PHILADELPHIA – Molecular biologist Jonathan Brody, Ph.D., assistant professor, Department of Surgery; and Gregory E. Goney, Ph.D., research assistant professor, and member of the Daniel Baugh Institute for Functional Genomics/Computational Biology in the Department of Pathology, Anatomy and Cell Biology at Jefferson Medical College of Thomas Jefferson University have been awarded a W.W. Smith Charitable Trust medical research grant. This one-year grant awards $100,000 to their group to help support their innovative cancer research, and one of the questions they will address is why African-Americans respond poorly to common chemotherapeutic agents used to treat pancreatic cancer. Another question this grant will address is what genes in cancer cells are regulated upon stressful conditions such as chemotherapeutic treatments..
Dr. Brody will use the funding to build upon his research involving a stress-response protein called Hu antigen R (HuR), which helps pancreatic tumor cells survive. Previously, Dr. Brody and his team have identified the molecular mechanism by which HuR regulates gemcitabine (a commonly used drug used to treat this disease). Recently, the team has discovered a unique DNA sequence alteration that resides in the HuR-interacting site of deoxycytidine kinase, the gemcitabine activating enzyme. This one base pair sequence change, also known as a polymorphism (SNP), is highly prevalent in the African-American population (over 65 percent); it is considerably less common in the Caucasian population (5 percent). From preliminary data, this sequence change may explain why African Americans respond poorly to standard of care therapy of pancreatic cancer.
"Our early findings are very exciting. It's our hope that further validation and exploration of this particular polymorphism may ultimately result in a simple test that could improve therapy and outcomes for African Americans with this deadly disease," said Dr. Brody.
A unique aspect of this work is the interdisciplinary team built by Dr. Gonye and Dr. Brody. Using genome-scale technologies in combination with computational analyses the team will identify not only specific molecular changes but the biological context those changes affect. "By applying systems biology approaches to HuR biology in the context of pancreatic cancer we will greatly improve our chances of identifying truly novel opportunities for intervention in this terrible disease." said Dr. Gonye. "I'd like to thank W.W. Smith Charitable Trust for supporting this 'out of the box' project in regards to pancreatic cancer and for seeing the potential clinical value in this research." added Dr. Brody.

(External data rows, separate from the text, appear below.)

(** X1.  [has_duplicates] tells exactly whether some element occurs twice. *)
Theorem has_duplicates_iff_not_NoDup (tup : list string) :
  has_duplicates tup = true <-> ~ NoDup tup.
Proof.
  unfold has_duplicates. rewrite existsb_exists. split.
  - intros (count & Hin & _) Hnodup.
    apply list_elem_of_In, list_elem_of_filter in Hin as [Hgt Hin].
    apply list_elem_of_fmap in Hin as ([x c] & -> & Hin). cbn in Hgt.
    apply elem_of_map_to_list in Hin. rewrite count_elements_lookup in Hin.
    destruct (decide (occurrences x tup = 0)); [discriminate|].
    injection Hin as <-.
    apply NoDup_occurrences with (x := x) in Hnodup. lia.
  - intros Hdup.
    assert (Hsome : exists x, occurrences x tup > 1).
    { destruct (decide (Forall (fun x => occurrences x tup <= 1) tup)) as [Hall|Hnot].
      - exfalso. apply Hdup, NoDup_occurrences. intros x.
        destruct (decide (x ∈ tup)) as [Hin|Hout].
        + rewrite Forall_forall in Hall. now apply Hall.
        + apply occurrences_zero in Hout. lia.
      - apply not_Forall_Exists in Hnot; [|apply _].
        apply Exists_exists in Hnot as (x & _ & Hx). unfold compose in Hx. exists x. lia. }
    destruct Hsome as (x & Hx).
    exists (occurrences x tup). split.
    + apply list_elem_of_In, list_elem_of_filter. split; [exact Hx|].
      apply list_elem_of_fmap. exists (x, occurrences x tup). split; [reflexivity|].
      apply elem_of_map_to_list. rewrite count_elements_lookup.
      destruct (decide (occurrences x tup = 0)); [lia | reflexivity].
    + destruct (occurrences x tup); [lia | reflexivity].
Qed.

(** ** The order of the table *)

Lemma first_bearable_spec el config s :
  exists found n,
    first_bearable el config s = (Ok found, bearable_more n s) /\
    n <= length config /\
    match found with
    | Some name => first_match config el name
    | None => Forall (fun entry : string * hint => entry.2 el = false) config
    end.
Proof.
  revert s. induction config as [|[name data_type] config IH]; intros s.
  - exists None, 0. split; [destruct s as [t []]; reflexivity|]. split; [cbn; lia | constructor].
  - cbn [first_bearable].
    rewrite (bind_Ok_run _ _ _ _ _ (is_bearable_run el data_type s)).
    destruct (data_type el) eqn:Hel.
    + exists (Some name), 1. split; [reflexivity|]. split; [cbn; lia|].
      exists [], data_type, config. repeat split; [exact Hel | constructor].
    + destruct (IH (bearable_more 1 s)) as (found & n & Hrun & Hn & Hfound).
      exists found, (n + 1). rewrite Hrun, bearable_more_more.
      split; [reflexivity|]. split; [cbn; lia|].
      destruct found as [name'|].
      * destruct Hfound as (before & dt & after & -> & Hdt & Hbefore).
        exists ((name, data_type) :: before), dt, after.
        repeat split; [exact Hdt | now constructor].
      * now constructor.
Qed.

Lemma determine_types_spec data config s :
  exists r n,
    determine_types data config s = (r, bearable_more n s) /\
    n <= length data * length config /\
    match r with
    | Ok output => Forall2 (first_match config) data output
    | Raise e =>
        e = TypeError /\
        Exists (fun el => Forall (fun entry : string * hint => entry.2 el = false) config)
               data
    end.
Proof.
  revert s. induction data as [|el data IH]; intros s.
  - exists (Ok []), 0. split; [destruct s as [t []]; reflexivity|].
    split; [cbn; lia | constructor].
  - cbn [determine_types].
    destruct (first_bearable_spec el config s) as (found & n & Hrun & Hn & Hfound).
    rewrite (bind_Ok_run _ _ _ _ _ Hrun).
    destruct found as [name|].
    + destruct (IH (bearable_more n s)) as (r & m & Hrec & Hm & Hr).
      rewrite bearable_more_more in Hrec.
      destruct r as [output|e].
      * exists (Ok (name :: output)), (m + n).
        rewrite (bind_Ok_run _ _ _ _ _ Hrec).
        split; [reflexivity|]. split; [cbn; lia | now constructor].
      * exists (Raise e), (m + n).
        rewrite (bind_Raise_run _ _ _ _ _ Hrec).
        split; [reflexivity|]. split; [cbn; lia|].
        destruct Hr as [-> Hex]. split; [reflexivity | now apply Exists_cons_tl].
    + exists (Raise TypeError), n.
      split; [reflexivity|]. split; [cbn; lia|].
      split; [reflexivity | now apply Exists_cons_hd].
Qed.

Lemma first_match_accepted config el name :
  first_match config el name ->
  Exists (fun entry : string * hint => entry.2 el = true) config.
Proof.
  intros (before & dt & after & -> & Hdt & _).
  apply Exists_app. right. now apply Exists_cons_hd.
Qed.

(** X2.  [determine_types] gives every element the name of the first entry of
    the table, in the order of the table, whose hint accepts it, and raises a
    type error exactly when some element is accepted by no entry. *)
Theorem determine_types_first_match data config s :
  exists r s',
    determine_types data config s = (r, s') /\
    match r with
    | Ok output =>
        Forall2 (first_match config) data output /\
        Forall (fun el => Exists (fun entry : string * hint => entry.2 el = true) config)
               data
    | Raise e =>
        e = TypeError /\
        Exists (fun el => Forall (fun entry : string * hint => entry.2 el = false) config)
               data
    end.
Proof.
  destruct (determine_types_spec data config s) as (r & n & Hrun & _ & Hr).
  exists r, (bearable_more n s). split; [exact Hrun|].
  destruct r as [output|e]; [|exact Hr]. split; [exact Hr|].
  clear Hrun. induction Hr as [|el name data output Hfirst _ IH]; constructor.
  - now apply first_match_accepted in Hfirst.
  - exact IH.
Qed.

(** X3.  Whatever its outcome, [determine_types] changes nothing but the
    count of predicate calls, and makes at most one call per element and
    entry of the table. *)
Theorem determine_types_calls data config s r s' :
  determine_types data config s = (r, s') ->
  self s' = self s /\
  trace (world s') = trace (world s) /\
  bearable_calls (world s) <= bearable_calls (world s') /\
  bearable_calls (world s') <= bearable_calls (world s) + length data * length config.
Proof.
  intros Hrun.
  destruct (determine_types_spec data config s) as (r0 & n & Hrun0 & Hn & _).
  rewrite Hrun in Hrun0. injection Hrun0 as _ ->. cbn. repeat split; lia.
Qed.

Lemma determine_types_calls_witness :
  exists s r s',
    sample_session (sample_args "semantic" 5 1 100 1000 0.05) = Some s /\
    determine_types [Tensor int64 [2; 8]; Tensor float32 [2; 640]; PyObject "caption"]
      two_entry_config s = (r, s') /\
    self s' = self s /\
    trace (world s') = trace (world s) /\
    bearable_calls (world s) <= bearable_calls (world s') /\
    bearable_calls (world s') <=
      bearable_calls (world s) +
      length [Tensor int64 [2; 8]; Tensor float32 [2; 640]; PyObject "caption"] *
      length two_entry_config.
Proof.
  eexists _, _, _. split; [vm_compute; reflexivity|].
  split; [vm_compute; reflexivity|].
  apply determine_types_calls with (r := Raise TypeError).
  vm_compute; reflexivity.
Defined.

(** ** The keyword arguments *)

Lemma dict_of_zip_from (names : list string) (data : list value) (d : gmap string value) key :
  foldl (fun d item => <[item.1 := item.2]> d) d (zip names data) !! key =
  match list_find (fun item : string * value => item.1 = key) (reverse (zip names data)) with
  | Some (_, item) => Some item.2
  | None => d !! key
  end.
Proof.
  remember (zip names data) as items eqn:Hitems. clear Hitems names data.
  revert d. induction items as [|[k v] items IH]; intros d; [reflexivity|].
  cbn [foldl]. rewrite IH, reverse_cons. cbn [fst snd].
  destruct (list_find _ (reverse items)) as [[i item]|] eqn:Hfind.
  - erewrite list_find_app_l by exact Hfind. reflexivity.
  - rewrite list_find_app_r by exact Hfind. cbn.
    destruct (decide (k = key)) as [->|Hne]; cbn.
    + now rewrite lookup_insert_eq.
    + now rewrite lookup_insert_ne.
Qed.

(** With names that do not repeat, the argument under the i-th name is the
    i-th element of the batch, if the batch has one. *)
Lemma dict_of_zip_lookup names data i name :
  NoDup names -> names !! i = Some name ->
  dict_of_zip names data !! name = data !! i.
Proof.
  unfold dict_of_zip.
  revert data i. induction names as [|n names IH]; intros data i Hnodup Hi; [discriminate|].
  apply NoDup_cons in Hnodup as [Hn Hnodup].
  destruct data as [|v data].
  - cbn. rewrite lookup_empty. now destruct i.
  - cbn [zip zip_with foldl fst snd].
    rewrite dict_of_zip_from.
    destruct i as [|i]; cbn in Hi.
    + injection Hi as ->.
      destruct (list_find _ (reverse (zip names data))) as [[j [k v']]|] eqn:Hfind.
      * exfalso. apply list_find_Some in Hfind as (Hj & Hk & _). cbn in Hk. subst k.
        apply list_elem_of_lookup_2, elem_of_reverse, elem_of_zip_l in Hj.
        contradiction.
      * cbn. now rewrite lookup_insert_eq.
    + assert (Hne : n <> name).
      { intros ->. apply Hn. eapply list_elem_of_lookup_2, Hi. }
      specialize (IH data i Hnodup Hi). rewrite dict_of_zip_from in IH.
      destruct (list_find _ (reverse (zip names data))) as [[j [k v']]|].
      * exact IH.
      * rewrite lookup_insert_ne by exact Hne. rewrite lookup_empty in IH |- *. exact IH.
Qed.

Lemma dict_of_zip_not_named names data key :
  key ∉ names -> dict_of_zip names data !! key = None.
Proof.
  intros Hout. unfold dict_of_zip. rewrite dict_of_zip_from.
  destruct (list_find _ (reverse (zip names data))) as [[j [k v]]|] eqn:Hfind.
  - exfalso. apply list_find_Some in Hfind as (Hj & Hk & _). cbn in Hk. subst k.
    apply list_elem_of_lookup_2, elem_of_reverse, elem_of_zip_l in Hj. contradiction.
  - apply lookup_empty.
Qed.

(** X4.  With a cached mapping whose names do not repeat, a later batch is
    routed by position without any check of its length or of its elements:
    the argument under the i-th name is the i-th element of the batch, a name
    beyond the end of the batch gets no argument, and the elements beyond the
    end of the mapping are dropped. *)
Theorem cached_mapping_routes_by_position s fields data :
  ds_fields (self s) = Some fields ->
  NoDup fields ->
  exists kwargs,
    data_tuple_to_kwargs data s = (Ok kwargs, s) /\
    (forall i name, fields !! i = Some name -> kwargs !! name = data !! i) /\
    (forall key, key ∉ fields -> kwargs !! key = None).
Proof.
  intros Hc Hnodup. exists (dict_of_zip fields data).
  split; [now apply data_tuple_to_kwargs_cached|]. split.
  - intros i name Hi. now apply dict_of_zip_lookup.
  - intros key Hkey. now apply dict_of_zip_not_named.
Qed.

Dr. Brody's research will hopefully lead to a better understanding and more targeted treatment therapies for pancreatic cancer. His team's research will address subtle genetic sequence alterations that are found commonly in ethnic patient populations; and will further explore HuR, a potent regulator of gene expression levels in pancreatic cancer cells. These are two very important aspects of cancer biology that are often underappreciated. Further exploring the recently discovered interaction between HuR and the enzyme responsible for common chemotherapeutic efficacy will aid in our goal to explore a genetic basis for why African-American cancer patients do not respond well to a cancer therapy. At the same time, new core signaling pathways or altered gene regulation may be discovered that disrupt cancer in cells. "We believe this work is unique and will eventually have a major impact on pancreatic cancer research and eventually the treatment of this devastating disease. We need to patiently do these careful basic studies first before moving into our patient samples and translating this work to the clinic." said Dr. Brody.
This research will hopefully provide seminal work for understanding ethnic disparities that exist in the treatment of cancer and will, at the same time, provide novel insights into how a normal cell becomes cancerous.